■ **WHAT TO WORK ON**
Take the line containing "pools_res (set_bar idx p d) = pools_res d ∧" as the first and the last line of the records below as the end, and please set down only what lies between them exactly, both ends included.

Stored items
+ + +
Lemma seqZ_other idx : 0 ≤ idx < 6 → seqZ 0 6 ≡ₚ idx :: other_bars idx.
Proof.
  intros Hi. assert (Forall (λ i, seqZ 0 6 ≡ₚ i :: other_bars i) (seqZ 0 6)) as H.
  { apply (bool_decide_unpack _). by vm_compute. }
  rewrite Forall_forall in H. apply H, elem_of_seqZ. lia.
Qed.
Lemma bars_res_split d idx : 0 ≤ idx < 6 →
  bars_res d ≡ₚ bar_res d idx ++ (other_bars idx ≫= bar_res d).
Proof. intros Hi. unfold bars_res. by rewrite (seqZ_other idx Hi). Qed.
Lemma bars_res_set d idx p : 0 ≤ idx < 6 →
  bars_res (set_bar idx p d) ≡ₚ
  (if p =? 0 then [] else [R_iomap p; R_region idx]) ++ (other_bars idx ≫= bar_res d).
Proof.
  intros Hi. rewrite (bars_res_split _ idx Hi). unfold bar_res at 1. rewrite bar_of_set, decide_True by done.
  f_equiv. apply reflexive_eq. unfold other_bars.
  assert (∀ l, Forall (λ j, j ≠ idx) l → l ≫= bar_res (set_bar idx p d) = l ≫= bar_res d) as Hl.
  { induction 1 as [|j l Hj _ IH]; [done|]. cbn. rewrite IH. f_equal. unfold bar_res.
    by rewrite bar_of_set, decide_False. }
  apply Hl, Forall_forall. intros j. by rewrite list_elem_of_filter; intros [? _].
Qed.

(** What [set_bar] leaves alone. *)
Lemma set_bar_unused idx p d : 0 ≤ idx < 6 → unused d → unused (set_bar idx p d).
Proof.
  intros Hi [Hb Hu]. split; [|unfold set_bar; by destruct (idx =? 0)].
  intros j Hj. rewrite bar_of_set, decide_False by (intros ->; lia). by apply Hb.
Qed.
Lemma set_bar_same idx p d :
  pools_res (set_bar idx p d) = pools_res d ∧
  probe_items (set_bar idx p d) = probe_items d ∧ ndev_res (set_bar idx p d) = ndev_res d ∧
  ndev_instance (set_bar idx p d) = ndev_instance d.
Proof. unfold set_bar. by destruct (idx =? 0). Qed.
+ + +
■ **RESPONSE**
  pools_res (set_bar idx p d) = pools_res d ∧
  probe_items (set_bar idx p d) = probe_items d ∧ ndev_res (set_bar idx p d) = ndev_res d ∧
  ndev_instance (set_bar idx p d) = ndev_instance d.
Proof. unfold set_bar. by destruct (idx =? 0). Qed.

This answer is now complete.